Although some days are truly amazing, wonderful days - days filled with laughter, excitement, peace and fun, we all have those other days - lonely, frustrating, scary or just plain hard days. The verse below reminded me this morning of a very basic truth:
"And because we are his children, God has sent the Spirit of his Son into our hearts, prompting us to call out, 'Abba, Father'" Galatians 4:6 (NLT).
In context with the scriptures on either side of this verse, Paul is writing about what it means to be full sons and to be in relationship with a father. His parallels of earthly father/son (child) relationships are used to demonstrate and better explain what it means to be heirs of the one true Father above.
What spoke to me in this verse today was something just as true, but slightly tangential given the original context. It was the last part of this verse...And it resonated in me, because of those days I wrote about above - days that feel like we're all alone, days that feel like there is something missing and that it was never meant to be this way. I say "feel" with intention, because those of us in Christ are never alone, and believers or not, we are never outside the loving heart of our God's care and concern. But, let me be honest, be that as it may, I certainly have had days - sometimes long stretches of them - that felt very, very alone. And that's what this verse said to me: it is precisely because I am His daughter that when I forget to cry out for Him, and forget to stay close to Him, I do feel alone. His Spirit is in our hearts, and that is what prompts us to long for His presence in our lives.
Now, just to be clear, I do not mean to say that if we're hurting or feel lonely or sad, we're not doing a "good job" of calling out to God. All I'm saying is that the ache that emanates in those times is about separation from God, which, as is often said, is the very definition of sin. It's because of sin in the world, and because of sin in our own fleshly nature that we experience the gut wrenching pain of certain things in life. And please know, I don't write this as a Biblical scholar or even Biblically knowledgeable person. I consider myself an absolute novice, just trying to learn through His word and the Spirit in me. But, from what I can tell (so far! I may disagree with myself in a couple years!), this is part of what's implicit truth in this verse. We cry out to Him, and we're caused to do so precisely because He is our Father.

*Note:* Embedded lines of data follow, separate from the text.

(** The comprehension over well-formed entries returns the names of the
    achieved ones. *)
Lemma unlocked_names_run (entries : list value) :
  Forall stats_entry entries →
  ∃ names,
    SteamApp.unlocked_names entries = Ok names ∧
    ∀ x, existsb (py_eq x) names = true ↔ achieved_by_user entries x.
Proof.
  induction 1 as [|entry rest (name & achieved & Hname & Hachieved) _ (names & Hrun & IH)].
  - exists []. split; [done|]. intros x. split; [done|].
    intros (entry & ? & ? & Hin & _). by apply elem_of_nil in Hin.
  - simpl. rewrite Hachieved. simpl.
    destruct (py_eq achieved (VInt 0)) eqn:Hzero; simpl.
    + exists names. split; [done|]. intros x. rewrite IH. split.
      * intros (e & n & v & Hin & ?). exists e, n, v. split; [by apply elem_of_cons; right|done].
      * intros (e & n & v & Hin & Hn & Hv & Hnz & Heq).
        apply elem_of_cons in Hin as [->|Hin]; [congruence|].
        exists e, n, v. done.
    + rewrite Hname. simpl. rewrite Hrun. simpl.
      exists (name :: names). split; [done|]. intros x. simpl.
      rewrite orb_true_iff, IH. split.
      * intros [Heq|(e & n & v & Hin & ?)].
        -- exists entry, name, achieved. split; [by apply elem_of_cons; left|done].
        -- exists e, n, v. split; [by apply elem_of_cons; right|done].
      * intros (e & n & v & Hin & Hn & Hv & Hnz & Heq).
        apply elem_of_cons in Hin as [->|Hin].
        -- left. congruence.
        -- right. exists e, n, v. done.
Qed.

So, what I can take from this for myself today is that when I feel lonely, when I feel that distance and isolation, I must remember that it is just another way for Him to remind me to lean on Him, to seek His face and, of course, His grace. All hurting and pain cannot be stopped in this lifetime; it's the nature of a fallen world. BUT, I have never felt pain and sorrow that wasn't eased or accompanied by greater peace when I sought His presence in the midst of it. And all that said, I don't know about you, but even amidst a very joyful time in my life, I'm sure I can use the reminder.